◆ **Aim of the exercise**
Reproduce the lines of the listing exactly, beginning at the top, until the line with "after them. *)" has been reproduced too.

◆ **Working data**
(* ===== verification/OtbnElf.v ===== *)
(** Loading an ELF file into the OTBN simulator (otbnsim/sim/elf.py).  The reader of ELF files is
    pyelftools: its list of segments is an argument, each with the fields that the loader uses. *)

From S2P Require Import Prelude BitLoops PyList Yaml RomMem Insn Sim Decode RgOtbn.

(** A block of memory: its load address and length. *)
Notation MemDesc := (Z * Z)%type (only parsing).

(** One segment of the walk in increasing order of addresses: the bytes so far and the address
    after them. *)
Definition flatten_step (st : list Z * Z) (seg : Z * list Z) : res (list Z * Z) :=
  let '(chunks, lma) := st in
  let '(seg_lma, seg_data) := seg in
  py_assert (lma <=? seg_lma);;
  let '(chunks, lma) :=
    if lma <? seg_lma then (chunks ++ replicate (Z.to_nat (seg_lma - lma)) 0, seg_lma) else (chunks, lma) in
  Ok (chunks ++ seg_data, lma + Z.of_nat (length seg_data)).

Definition _flatten_segments (segments : list (Z * list Z)) (mem_desc : MemDesc) : res (list Z) :=
  let '(block_lma, block_len) := mem_desc in
  py_assert (0 <=? block_len);;
  '(chunks, lma) ← foldM flatten_step ([], block_lma) (sort_by fst segments);
  py_assert (block_lma <=? lma);;
  let block_top := block_lma + block_len in
  py_assert (lma <=? block_top);;
  Ok chunks.

(** One segment of the file: it goes to IMEM or DMEM. *)
Definition add_segment (imem_desc dmem_desc : MemDesc) (st : list (Z * list Z) * list (Z * list Z))
    (segment : MemFile.segment) : res (list (Z * list Z) * list (Z * list Z)) :=
  let '(imem_segments, dmem_segments) := st in
  let '(imem_lma, imem_len) := imem_desc in
  let '(dmem_lma, dmem_len) := dmem_desc in
  let imem_top := imem_lma + imem_len in
  let dmem_top := dmem_lma + dmem_len in
  if negb (String.eqb (MemFile.seg_type segment) "PT_LOAD") then Ok st
  else
    let seg_lma := MemFile.seg_paddr segment in
    let seg_top := seg_lma + MemFile.seg_memsz segment in
    if (imem_lma <=? seg_lma) && (seg_lma <=? imem_top) then
      if imem_top <? seg_top then Err RuntimeError
      else Ok (imem_segments ++ [(seg_lma, MemFile.seg_data segment)], dmem_segments)
    else if (dmem_lma <=? seg_lma) && (seg_lma <=? dmem_top) then
      if dmem_top <? seg_top then Err RuntimeError
      else Ok (imem_segments, dmem_segments ++ [(seg_lma, MemFile.seg_data segment)])
    else Err RuntimeError.

Definition _get_elf_segments (file : list MemFile.segment) (imem_desc dmem_desc : MemDesc) :
    res (list (Z * list Z) * list (Z * list Z)) :=
  py_assert (imem_desc.1 <=? imem_desc.1 + imem_desc.2);;
  py_assert (dmem_desc.1 <=? dmem_desc.1 + dmem_desc.2);;
  foldM (add_segment imem_desc dmem_desc) ([], []) file.

(** [raw] is the description in otbn.hjson, [classes] the instructions the decoder knows. *)
Definition load_elf (raw : yaml) (classes : list loaded_class) (file : list MemFile.segment) :
    M OTBNSim () := fun sim =>
  mems ← get_memory_layout raw;
  imem_desc ← of_option KeyError (dget "IMEM" mems);
  dmem_desc ← of_option KeyError (dget "DMEM" mems);
  '(imem_segs, dmem_segs) ← _get_elf_segments file imem_desc dmem_desc;
  imem_bytes ← _flatten_segments imem_segs imem_desc;
  dmem_bytes ← _flatten_segments dmem_segs dmem_desc;
  py_assert (Z.of_nat (length imem_bytes) <=? imem_desc.2);;
  if truthy (Z.of_nat (length imem_bytes) .& 3) then Err RuntimeError
  else
    imem_insns ← Decode.decode_bytes classes 0 imem_bytes;
    (OTBNSim.load_program imem_insns;; OTBNSim.load_data dmem_bytes) sim.

(** The simulator as its constructors make it from otbn.hjson. *)
Definition new_sim (raw : yaml) : res OTBNSim :=
  mems ← get_memory_layout raw;
  '(_, imem_size) ← of_option KeyError (dget "IMEM" mems);
  '(_, dmem_size) ← of_option KeyError (dget "DMEM" mems);
  '(_, reg_block) ← load_registers raw;
  OTBNSim.init imem_size dmem_size (sim_regs reg_block).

◆ **Result for this exercise**
(* ===== verification/OtbnElf.v ===== *)
(** Loading an ELF file into the OTBN simulator (otbnsim/sim/elf.py).  The reader of ELF files is
    pyelftools: its list of segments is an argument, each with the fields that the loader uses. *)

From S2P Require Import Prelude BitLoops PyList Yaml RomMem Insn Sim Decode RgOtbn.

(** A block of memory: its load address and length. *)
Notation MemDesc := (Z * Z)%type (only parsing).

(** One segment of the walk in increasing order of addresses: the bytes so far and the address
    after them. *)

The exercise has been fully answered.